Cindy McCain Calls For More Civility in Our Politics
Cindy McCain, wife of the late Sen. John McCain, recently wrote an op-ed for the “Washington Post” calling for more civility in politics. She refers to her husband’s remarkable ability for tact and mutual respect, writing, “… John never sacrificed civility. He liked and respected most of his colleagues, however heated their debates could be. He was known for his bipartisan friendships.”
In recognition of the one-year anniversary of the Senator’s passing, McCain and her family are putting out a national call-to-action she’s branded #ActsofCivility. She wrote, “So today, I am asking all Americans to take a pledge of civility by committing to causes larger than ourselves and joining together across the aisle or whatever divides us to make the world a better place,”
How does she plan to put this campaign into practice? We reached out to McCain for this exclusive Q&A.
1. Tell us how Sen. McCain practiced civility throughout his career and why you and your family decided to call for our nation to practice Acts of Civility to mark the one-year anniversary of his passing?
My husband was not shy about sharing his opinion, and regardless of whether or not he agreed with someone, he always maintained the utmost respect for them. As a family, we have noticed that our national dialogue has become far too coarse and John believed, as I do, that we can achieve the most when we work together from a place of common ground. Our family feels this is an important message to convey to the American public and we are urging them to join us in acts of civility.
2. How will you be putting the #ActsofCivility campaign into practice moving forward?
I will be putting the #ActsofCivility campaign into practice by listening to other people, even if it is someone I don’t necessarily see eye to eye with. It starts with small steps, such as calling a family member that you sometimes disagree with or opening a dialogue with a competitor on how you can both improve.
3. As part of the campaign, you say: “Commit to something larger than yourself. Reach across the aisle. Break the barrier. Come together for civil engagement.” What can we do, as a nation and as individuals, now to make a difference as well as honor the late senator?
To start, we can acknowledge that no act is too small and no matter how deep our differences or how tough debates have been, there is common ground to be found and respect to be given.

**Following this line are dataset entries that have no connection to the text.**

Definition number_field_eqb (a b : number_field) : bool :=
  match a, b with
  | caller_ton, caller_ton | caller_numplan, caller_numplan | ani_ton, ani_ton | ani_numplan, ani_numplan
  | rdnis_ton, rdnis_ton | rdnis_numplan, rdnis_numplan | destination_number_ton, destination_number_ton
  | destination_number_numplan, destination_number_numplan => true
  | _, _ => false
  end.
(** A variable of another name is replaced or put behind the others. *)
Fixpoint set_soft (soft : list (list Z * list Z)) (var val : list Z) : list (list Z * list Z) :=
  match soft with
  | [] => [(var, val)]
  | (n, v) :: soft => if strcasecmp n var then (n, val) :: soft else (n, v) :: set_soft soft var val
  end.
(** [set_device_id]: [switch_channel_set_device_id], which works once. *)
Definition switch_channel_set_profile_var (set_device_id : list Z -> option (list Z)) (c : channel_vars) (name : list Z) (val : option (list Z))
    : res channel_vars :=
  let device := strcasecmp name (chars "device_id") && negb (zstr_Z val) in
  match (if device then set_device_id (default [] val) else val) with
  | None => if device then Ret c else
    p <-! or_ub (cv_profile c);;
    Ret (c <| cv_profile := Some (match by_name profile_texts name with
      | Some f => p <| p_text ::= fun t g => if bool_decide (g = f) then Some [] else t g |>
      | None => p <| p_soft ::= fun l => set_soft l name [] |>
      end) |>)
  | Some v =>
    p <-! or_ub (cv_profile c);;
    Ret (c <| cv_profile := Some (match by_name profile_texts name with
      | Some f => p <| p_text ::= fun t g => if bool_decide (g = f) then Some v else t g |>
      | None =>
        match by_name profile_numbers name with
        | Some f => p <| p_number ::= fun t g => if number_field_eqb g f then u8 (atoi v) else t g |>
        | None => p <| p_soft ::= fun l => set_soft l name v |>
        end
      end) |>)
  end.

(** ** A variable and the others *)

(** The headers of a name and the others. *)
Definition own (name : list Z) (hs : list switch_event_header) : list switch_event_header := List.filter (named name) hs.
Definition others (name : list Z) (hs : list switch_event_header) : list switch_event_header :=
  List.filter (fun h => negb (named name h)) hs.
(** There is room for one header of the name. *)
Definition room (name : list Z) (e : switch_event) : Prop :=
  event_ok e /\ Z.of_nat (length (others name (e_headers e)) + Nat.max 1 (length (own name (e_headers e)))) < 1000000.
(** An operation on one name. *)
Definition touches (name : list Z) (e : switch_event) (r : res switch_event) : Prop :=
  exists e', r = Ret e' /\ event_ok e' /\ others name (e_headers e') = others name (e_headers e) /\
    (length (own name (e_headers e')) <= Nat.max 1 (length (own name (e_headers e))))%nat /\ e_body e' = e_body e.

Even if it is agreeing to disagree, that can be done in a civil fashion. Not only can we make this commitment by way of our in-person interactions, but we can and should do the same with our social media activity and digital interactions.
As a nation, we can also call on our elected leaders and those running for office to engage with civility and applaud instances where that happens, paying attention to the outcome.
4. Is there anything else about the campaign that you would like readers to know?
I want readers to know that this campaign lives beyond the one-year anniversary of John’s passing. Through small acts and good intentions, while engaging with one another, I am confident a difference will be felt in our relationships, communities, and our nation.